Acacia scirpifolia is a shrub or tree of the genus Acacia and the subgenus Phyllodineae that is endemic to western Australia

==Description==
The dense shrub or tree typically grows to a height of 1 to 4 m. It has glabrous and flexuose branchlets with caducous light-brown stipules with a length of 2 to 6 mm. The smooth, fleshy, green phyllodes are terete to subterete with a length of 7 to 20 cm and a width of 1 to 1.5 mm and are slightly incurved at apex. It blooms from August to October and produces yellow flowers. The inflorescences are found on racemes in groups of three to six. The spherical flower-heads have a diameter of 5 to 6 mm and contain 20 to 30 golden flowers.

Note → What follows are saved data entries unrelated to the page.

(** * auto_pdf_reader: a shallow embedding of the three batch scripts

    The repository holds three independent command-line scripts:
    - [PDF_batch_read.py]   extracts the text of every PDF below a directory,
      asks a chat-completion endpoint for a summary and writes it next to the
      PDF as a Markdown file;
    - [PDF_batch_rename.py] guesses a title for every PDF and renames the file
      after the sanitized title;
    - [MD_summarize.py]     reads the Markdown summaries back and asks the
      endpoint for one combined report.

    Python text is a sequence of code points, so a [str] is a [list N] here.
    Everything the scripts obtain from the outside (the Unicode character
    database, the PDF parser, the HTTP endpoint, the operating system) is a
    field of an explicit environment record; the file system and the console
    are an explicit world that every effectful function threads through. *)

From Stdlib Require Import NArith ZArith QArith List String Ascii Lia.
From stdpp Require Import base option list gmap strings pretty.

Close Scope Q_scope.
Open Scope N_scope.
Open Scope list_scope.

(* ===================================================================== *)
(** ** Python values: text, exceptions, results                          *)
(* ===================================================================== *)

Module Py.

(** A Python [str]: its code points, in order. *)
Abbreviation pystr := (list N).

Following flowering seed pods that resemble a string of beads form and have a length of up to 16 cm and a width of 4 to 5 mm. The shiny black seeds have a length of 5 to 7 mm and have an elliptic to narrowly elliptic or narrowly oblong shape.

==Taxonomy==
The species was first formally described by the botanist Carl Meissner in 1855 as part of the work Botanische Zeitung. It was reclassified as Racosperma scirpifolium in 2003 by Leslie Pedley then transferred back to genus Acacia in 2006. The species is often confused with Acacia restiacea.

==Distribution==
It is native to an area in the Mid West and Wheatbelt regions of Western Australia where it grows in gravelly sandy soils. It is found from the Cooloomia Nature Reserve in the north down to around Moora in the south and is often situated on road-verges.